How to care
for your Palm
Ahhhh – Palm Plants. Don’t they remind you of a tropical vacation? The one you can’t take because you purchased too many plant babies? Well, here’s the next best thing. Native to South America, Asia and the Caribbean, there are 2,600 species of Palm trees spread within the Arecaceae family of plants. A classic beauty, Palms are known for their large, evergreen leaves known as fronds. If you’re looking to spruce up your home to look like a jungle, then Palm trees are an excellent choice as they’re generally tolerant to neglect, don’t require a lot of light and are easy to care for. While tropical in nature, there are a few varieties of Palm plants with origins from the desert – so their watering needs will be quite different than their tropical counterparts.
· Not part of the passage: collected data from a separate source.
(** Two finite numbers of the same value are equal for [===]. *)
Lemma in_quanta_eqb (x y : float) (q : Z) :
  in_quanta x = Some q -> in_quanta y = Some q -> (x =? y)%float = true.
Proof.
  rewrite FloatAxioms.eqb_spec. unfold in_quanta, SFeqb.
  pose proof (Prim2SF_valid x) as Hx. pose proof (Prim2SF_valid y) as Hy.
  destruct (Prim2SF x) as [sx|sx| |sx mx ex], (Prim2SF y) as [sy|sy| |sy my ey];
    try discriminate; cbn [valid_binary] in Hx, Hy; try reflexivity.
  - intros [= <-] [= H].
    pose proof (shiftl_positive my (ey + 1074) ltac:(apply bounded_shape in Hy; lia)).
    destruct sy; lia.
  - intros [= H] [= <-].
    pose proof (shiftl_positive mx (ex + 1074) ltac:(apply bounded_shape in Hx; lia)).
    destruct sx; lia.
  - intros [= Hqx] [= Hqy].
    pose proof (shiftl_positive mx (ex + 1074) ltac:(apply bounded_shape in Hx; lia)).
    pose proof (shiftl_positive my (ey + 1074) ltac:(apply bounded_shape in Hy; lia)).
    assert (sx = sy) as -> by (destruct sx, sy; try reflexivity; lia).
    destruct (canonical_unique mx my ex ey Hx Hy) as [-> ->];
      [destruct sy; lia|].
    cbn. rewrite Z.compare_refl, Pos.compare_cont_refl. destruct sy; reflexivity.
Qed.

(** C8, as the code has it: the empty list sums to 0; and two orderings
    of the same readings give equal totals ([===]) whenever no addition
    rounds in either order, as in exact arithmetic. *)
Theorem totalUsage_order :
  totalUsage [] = PrimFloat.zero
  /\ forall l l' : list interval_reading,
      Permutation l l' ->
      adds_exactly l = true ->
      adds_exactly l' = true ->
      PrimFloat.eqb (totalUsage l) (totalUsage l') = true.
Proof.
  split; [reflexivity|].
  intros l l' Hperm Hl Hl'.
  apply (in_quanta_eqb _ _ (0 + quanta_total l)); unfold totalUsage.
  - exact (adds_exactly_from_total l PrimFloat.zero 0 eq_refl Hl).
  - rewrite (quanta_total_Permutation _ _ Hperm).
    exact (adds_exactly_from_total l' PrimFloat.zero 0 eq_refl Hl').
Qed.

Section Windows.
Context {host : JsHost}.
Context {W : Type} (env : World W) (octopusConfig : Config).





End Windows.

(** ** The status report *)

Section StatusMessage.
Context {host : JsHost}.
Context {W : Type} (env : World W) (octopusConfig : Config).

(** C4: [generateStatusMessage] never throws: in every state it
    returns a text; and whenever an error propagates from the tariff
    resolution or from either consumption aggregation, the text is
    exactly the fixed apology and the cause is on the error console. *)
Theorem generateStatusMessage_never_throws (s : state W) :
  (exists text s',
      generateStatusMessage env octopusConfig s = (Return text, s'))
  /\ forall e s_end,
      aggregation_fails env octopusConfig s e s_end ->
      generateStatusMessage env octopusConfig s
      = (Return "❌ Error fetching data. Please try again later.",
         with_line s_end
           (Stderr, "Error generating status message: " ++ message e)).
Proof.
  unfold generateStatusMessage. split.
  - unfold try_catch.
    destruct (generateStatusMessage_try _ _ _) as [[text|e] s1];
      cbn; eauto.
  - intros e s_end Hfail.
    assert (Htry : generateStatusMessage_try env octopusConfig s
                   = (Throw e, s_end)).
    { unfold generateStatusMessage_try.
      destruct Hfail as [live s1 Hlive Hy
                        |live s1 y s2 Hlive Hy Hm
                        |live s1 y s2 m s3 Hlive Hy Hm Ht];
        rewrite (bind_Return _ _ _ _ _ Hlive).
      - apply bind_Throw, Hy.
      - rewrite (bind_Return _ _ _ _ _ Hy). apply bind_Throw, Hm.
      - rewrite (bind_Return _ _ _ _ _ Hy), (bind_Return _ _ _ _ _ Hm).
        apply bind_Throw, Ht. }
    rewrite (try_catch_Throw _ _ _ _ _ Htry). reflexivity.
Qed.

(** C9, as the code has it: when its four steps return,
    [generateStatusMessage] returns the sections in this order: the
    heading, the live usage, yesterday's usage, the last 30 days, the
    tariff, and the "Last Updated" line with the UTC date, time and the
    letters UTC.  The live usage of the report is written in whole
    watts whenever it is a finite number below 10^21 in magnitude, and
    each usage and each cost of the report with exactly 2 decimals
    whenever it is one; for the other numbers (NaN, the infinities, the
    numbers from 10^21 on) [toFixed] does not write a decimal number. *)
Theorem generateStatusMessage_sections (s s1 s2 s3 s4 : state W)
  (liveUsage : number) (yesterday monthly : consumption_window)
  (tariff : tariff_info) (now : Z) (w5 : W) :
  getLiveUsage env octopusConfig s = (Return liveUsage, s1) ->
  getYesterdayUsage env octopusConfig s1 = (Return yesterday, s2) ->
  getMonthlyUsage env octopusConfig s2 = (Return monthly, s3) ->
  getTariffInfo env octopusConfig s3 = (Return tariff, s4) ->
  clock env (world s4) = (now, w5) ->
  generateStatusMessage env octopusConfig s
  = (Return
       ("🔌 *Octopus Energy Status*" ++ newline ++ newline
        ++ "*Current Usage:* " ++ toFixed liveUsage 0 ++ "W"
        ++ newline ++ newline
        ++ "*Yesterday's Usage:*" ++ newline
        ++ "Usage: " ++ toFixed (usage yesterday) 2 ++ " kWh" ++ newline
        ++ "Cost: £" ++ toFixed (cost yesterday) 2
        ++ newline ++ newline
        ++ "*Last 30 Days:*" ++ newline
        ++ "Usage: " ++ toFixed (usage monthly) 2 ++ " kWh" ++ newline
        ++ "Cost: £" ++ toFixed (cost monthly) 2
        ++ newline ++ newline
        ++ "*Tariff Information:*" ++ newline
        ++ "Name: " ++ name tariff ++ newline
        ++ "Unit Rate: £" ++ unit_rate tariff ++ "/kWh" ++ newline
        ++ "Standing Charge: £" ++ standing_charge tariff ++ "/day"
        ++ newline ++ newline
        ++ "Last Updated: " ++ format_date now ++ " " ++ format_time now
        ++ " UTC"),
     with_world s4 w5)
  /\ (fixed_point_range liveUsage = true ->
      whole_number (toFixed liveUsage 0) = true)
  /\ Forall (fun x => fixed_point_range x = true ->
                      decimals 2 (toFixed x 2) = true)
       [usage yesterday; cost yesterday; usage monthly; cost monthly].
Proof.
  intros Hlive Hy Hm Ht Hclock. split.
  2:{ split; [apply toFixed_whole|].
      repeat constructor; apply toFixed_decimals; lia. }
  unfold generateStatusMessage. apply try_catch_Return.
  unfold generateStatusMessage_try.
  rewrite (bind_Return _ _ _ _ _ Hlive), (bind_Return _ _ _ _ _ Hy).
  rewrite (bind_Return _ _ _ _ _ Hm), (bind_Return _ _ _ _ _ Ht).
  unfold formatTimestamp, bind, moment. rewrite Hclock.
  unfold ret, status_text, formatUsageData, format_utc, newline.
  rewrite !append_assoc. reflexivity.
Qed.

End StatusMessage.

(** * Further properties of the code *)

(** ** Tariff codes *)

Lemma split_pieces_free (sep : ascii) (s : string) :
  Forall (fun piece => free_of sep piece = true) (split sep s).
Proof.
  induction s as [|c s IH]; cbn.
  - repeat constructor.
  - destruct (Ascii.eqb c sep) eqn:E.
    + constructor; [reflexivity|exact IH].
    + destruct (split sep s) as [|piece pieces].
      * constructor; [cbn; rewrite E; reflexivity|constructor].
      * inversion IH as [|? ? Hpiece Hpieces]; subst.
        constructor; [cbn; rewrite E; exact Hpiece|exact Hpieces].
Qed.

Lemma last_Forall {A} (P : A -> Prop) (l : list A) (d : A) :
  l <> [] -> Forall P l -> P (List.last l d).
Proof.
  induction l as [|a l IH]; [congruence|]. intros _ Hall.
  inversion Hall as [|? ? Ha Hl]; subst.
  destruct l as [|b l']; [exact Ha|]. apply IH; [discriminate|exact Hl].
Qed.

(** Whatever the tariff code, the region letter is defined (never
    [undefined]) and holds no "-"; the product request is therefore
    always keyed by an underscore and a dash-free text. *)
Theorem parseTariffCode_region (tariffCode : string) :
  exists region,
    snd (parseTariffCode tariffCode) = Some region
    /\ free_of "-" region = true.
Proof.
  exists (List.last (split "-" tariffCode) EmptyString).
  unfold parseTariffCode. cbn [snd]. split.
  - apply index_last, split_not_nil.
  - apply last_Forall; [apply split_not_nil|apply split_pieces_free].
Qed.

(** A tariff code with fewer than four segments has an empty product
    code: nothing is left between the two prefix segments and the
    region. *)
Theorem parseTariffCode_short (tariffCode : string) :
  (List.length (split "-" tariffCode) <= 3)%nat ->
  fst (parseTariffCode tariffCode) = EmptyString.
Proof.
  intros Hlen. unfold parseTariffCode. cbn [fst]. rewrite slice_2_m1.
  destruct (split "-" tariffCode) as [|a [|b [|c [|d rest]]]];
    try reflexivity.
  cbn [List.length] in Hlen. lia.
Qed.

(** ** The current agreement, beyond dated lists *)

Section CurrentAgreementEdges.
Context {host : JsHost}.

(** Once an agreement with an invalid date is the candidate, no later
    agreement replaces it. *)
Lemma later_agreement_invalid (a : agreement) (rest : list agreement) :
  valid_time a = None ->
  fold_left later_agreement rest (Some a) = Some a.
Proof.
  intros Ha. induction rest as [|b rest IH]; [reflexivity|].
  cbn [fold_left later_agreement]. fold (valid_time b). fold (valid_time a).
  rewrite Ha. destruct (valid_time b); cbn [Date_gt]; exact IH.
Qed.

(** A candidate is replaced only by an agreement with a valid date. *)
Lemma later_agreement_keeps (candidate : agreement) (rest : list agreement)
  (r : agreement) :
  fold_left later_agreement rest (Some candidate) = Some r ->
  r = candidate \/ valid_time r <> None.
Proof.
  revert candidate. induction rest as [|b rest IH]; intros candidate.
  - cbn. intros [= <-]. left. reflexivity.
  - cbn [fold_left later_agreement].
    fold (valid_time b). fold (valid_time candidate).
    destruct (Date_gt (valid_time b) (valid_time candidate)) eqn:Hgt.
    + intros H. right. destruct (IH b H) as [->|Hr]; [|exact Hr].
      apply Date_gt_true in Hgt as (x & _ & Hx & _). congruence.
    + apply IH.
Qed.

(** The selection is [null] exactly on the empty list, and otherwise one
    of the agreements of the list. *)
Theorem currentAgreement_member (ags : list agreement) :
  (currentAgreement ags = None <-> ags = [])
  /\ forall r, currentAgreement ags = Some r -> In r ags.
Proof.
  split; [split|].
  - intros Hnone. destruct ags as [|a ags']; [reflexivity|].
    destruct (currentAgreement_some (a :: ags')) as (r & Hr & _);
      [discriminate|congruence].
  - intros ->. reflexivity.
  - intros r Hr. destruct ags as [|a ags']; [discriminate|].
    destruct (currentAgreement_some (a :: ags')) as (r' & Hr' & Hin);
      [discriminate|]. congruence.
Qed.

(** When the first agreement has an invalid date (a missing or
    unparseable valid_to), it is selected whatever follows it. *)
Theorem currentAgreement_invalid_first (a : agreement)
  (rest : list agreement) :
  valid_time a = None ->
  currentAgreement (a :: rest) = Some a.
Proof. intros Ha. exact (later_agreement_invalid a rest Ha). Qed.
Livistona Rotundifolia, Fan Palm
Chamaedorea Elegans, Parlour Palm
Ravenea Rivularis, Majestic Palm
Beaucarnea Recurvata, Ponytail Palm
Phoenix Roebelenii, Pygmy Date Palm
Hyophorbe verschaffeltii, Spindle Palm
Rhapis Excelsa, Lady Palm
Thrinax Radiata, Florida Thatch Palm
Bismarckia Nobilis, Bismarck Palm
Cycas Revoluta, Sago Palm
Cataractarum Palm, Cat Palm
Dypsis Lutescens, Areca Palm
Chamaedorea Cataractarum, Cascade Palm
Yucca Elephantipes, Yucca Palm
Howea forsteriana, Kentia Palm
Care Level : Beginner, Expert or Somewhere in the middle.
One of the reasons Palm plants are such common houseplants is because they can easily adapt to low-light conditions. They’re excellent plants for beginners.
Most indoor Palm plants prefer the shade more than the sun, so finding a spot where it can receive bright and indirect sunlight is best. In the winter months, they can tolerate much lower light conditions. Avoid placing your Palm anywhere where it’ll get the direct impact of the sun.
Palm plants like their soil to be evenly moist – more so in the summer months. When winter rolls around, you can let its soil dry out more in-between watering. Using a finger (your finger, preferably) or a stick, check to see if the top 2” of the soil is dry before you give it water. You’ll want to be mindful of overwatering, since Palms are sensitive to too much. If your Palm starts to get brown tips, it could be a sign that it’s not getting enough water.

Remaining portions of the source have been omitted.